Microscopically atherosclerotic lesions. Representative images of aortic atherosclerosis as stained with H&E and EVG (a). The intima lesional areas (upper) in the sections were measured using the EVG sections and the correlations (beneath) between cholesterol exposure and intima lesions area (b). The data are expressed as the means ± SEM. n = 6–8 for each group. *P < 0.05 and **P < 0.01.

Figure 4

Immunohistochemical investigations of the lesions. Representative images are shown for macrophages (Mφ) and SMC α-actin (a). Mφ- and SMC-positive areas were determined using an image analysis system (b). The Mφs and SMCs were compared with cholesterol exposure (AUC) and intima lesion area, respectively (c).
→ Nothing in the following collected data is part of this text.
Fixpoint attempts (idx : nat) (first_name last_name : ustring) (row_data : row)
    (max_retries : nat) (remaining : nat) (attempt : nat) : M state (bool * row) :=
  match remaining with
  | O => mret (false, row_data)
  | S remaining' =>
      emit (Request idx first_name last_name attempt);;
      match http idx attempt with
      | Response response =>
          if status_code response =? 429 then
            let wait_time := 2 ^ Z.of_nat attempt * 30 in
            emit (Sleep (Seconds wait_time));;
            attempts idx first_name last_name row_data max_retries remaining' (S attempt)
          else if status_code response =? 403 then
            mret (false, row_data)
          else if contains (u "captcha") (str_lower (text response)) then
            mret (false, row_data)
          else if negb (status_code response =? 200) then
            if Z.of_nat attempt <? Z.of_nat max_retries - 1 then
              emit (Sleep (Seconds 5));;
              attempts idx first_name last_name row_data max_retries remaining' (S attempt)
            else mret (false, row_data)
          else
            let found := 0 <? total_record_count response in
            count found row_data;;
            mret (found, row_data)
      | TransportError | Timeout =>
          if Z.of_nat attempt <? Z.of_nat max_retries - 1 then
            emit (Sleep (Seconds 5));;
            attempts idx first_name last_name row_data max_retries remaining' (S attempt)
          else mret (false, row_data)
      end
  end.
(** * Virtual event management: the in-memory store and its route handlers

    A shallow embedding of the Express route handlers of
    [routes/event.routes.js] (the revision with request validation and
    logging) and [routes/auth.routes.js] (the revision that builds a user
    profile), over the three maps of [db/inMemoryDb.js], together with
    [utils/email.js].

    Conventions of the embedding.
    - A handler is a function from the request and the store to the new store
      and the HTTP response.  What the handler reads from the outside world
      (the clock, the mail transport, bcrypt) is passed in an [Env].
    - A JavaScript [Map] keyed by strings is a [gmap string _]; a [Set] of ids
      is a [gset string] (its iteration order only fixes the order in which
      mails are sent).  [db.users] is kept as a list in insertion order,
      because users are looked up by scanning [db.users.values()] for the
      first record with a given id.
    - A body field that may be missing is an [option]; JavaScript truthiness
      is written out ([truthy], [js_or]).  The [capacity] of a request body is
      an integer-valued JSON number.  [parseInt] reads the decimal string of
      its argument: below [10^21] in absolute value that string is the
      number's digits and [parseInt] gives the number back; from [10^21] on
      the string is in exponent form ([1e+21]) and [parseInt] stops at its
      first character that is no digit.  What it reads there depends on the
      shortest decimal that prints the floating-point number, and is taken
      from the [Env].
    - A rejected promise or a thrown exception is the [Throw] case of [Exc].
    - [run] handles the requests one after the other, each to its end.  The
      server starts on the next request while a handler awaits its mails;
      the registration, the update and the deletion are therefore also
      given in two parts, split at that [await], so that a request can be
      handled between the two.
    - Logging ([logEvent]) writes to a separate log map and to files, never
      to the store, and is left out. *)

From stdpp Require Import base gmap sets list strings pretty.
From Stdlib Require Import ZArith Lia Ascii Sorted.
From Stdlib Require QArith.

(** ** JavaScript values *)

(** Truthiness of a string: only the empty string is falsy. *)
Definition truthy (s : string) : bool := negb (String.eqb s "").

(** Truthiness of a string field that may be [undefined]. *)
Definition truthy_opt (o : option string) : bool :=
  match o with Some s => truthy s | None => false end.

(** Truthiness of a number field that may be [undefined]: [0] is falsy. *)
Definition truthy_num (o : option Z) : bool :=
  match o with Some c => negb (c =? 0)%Z | None => false end.

(** [o || d] for a string field. *)
Definition js_or (o : option string) (d : string) : string :=
  match o with Some s => if truthy s then s else d | None => d end.

(** [o || d] for a number field. *)
Definition js_or_num (o : option Z) (d : Z) : Z :=
  match o with Some c => if (c =? 0)%Z then d else c | None => d end.

(** [o !== s]: a missing field is different from every string. *)
Definition differs (o : option string) (s : string) : bool :=
  match o with Some x => negb (String.eqb x s) | None => true end.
The data are expressed as the means ± SEM. n = 6–8 for each group. *P < 0.05 and **P < 0.001.

Figure 5

Transmission electron microscopic analysis and the evaluation of lesional inflammation. Damaged endothelial layer (left) and remaining endothelial cells (arrows) at 16 weeks and lipids overladen macrophages (right; L = lipid drop, N = nucleus) at 28 weeks.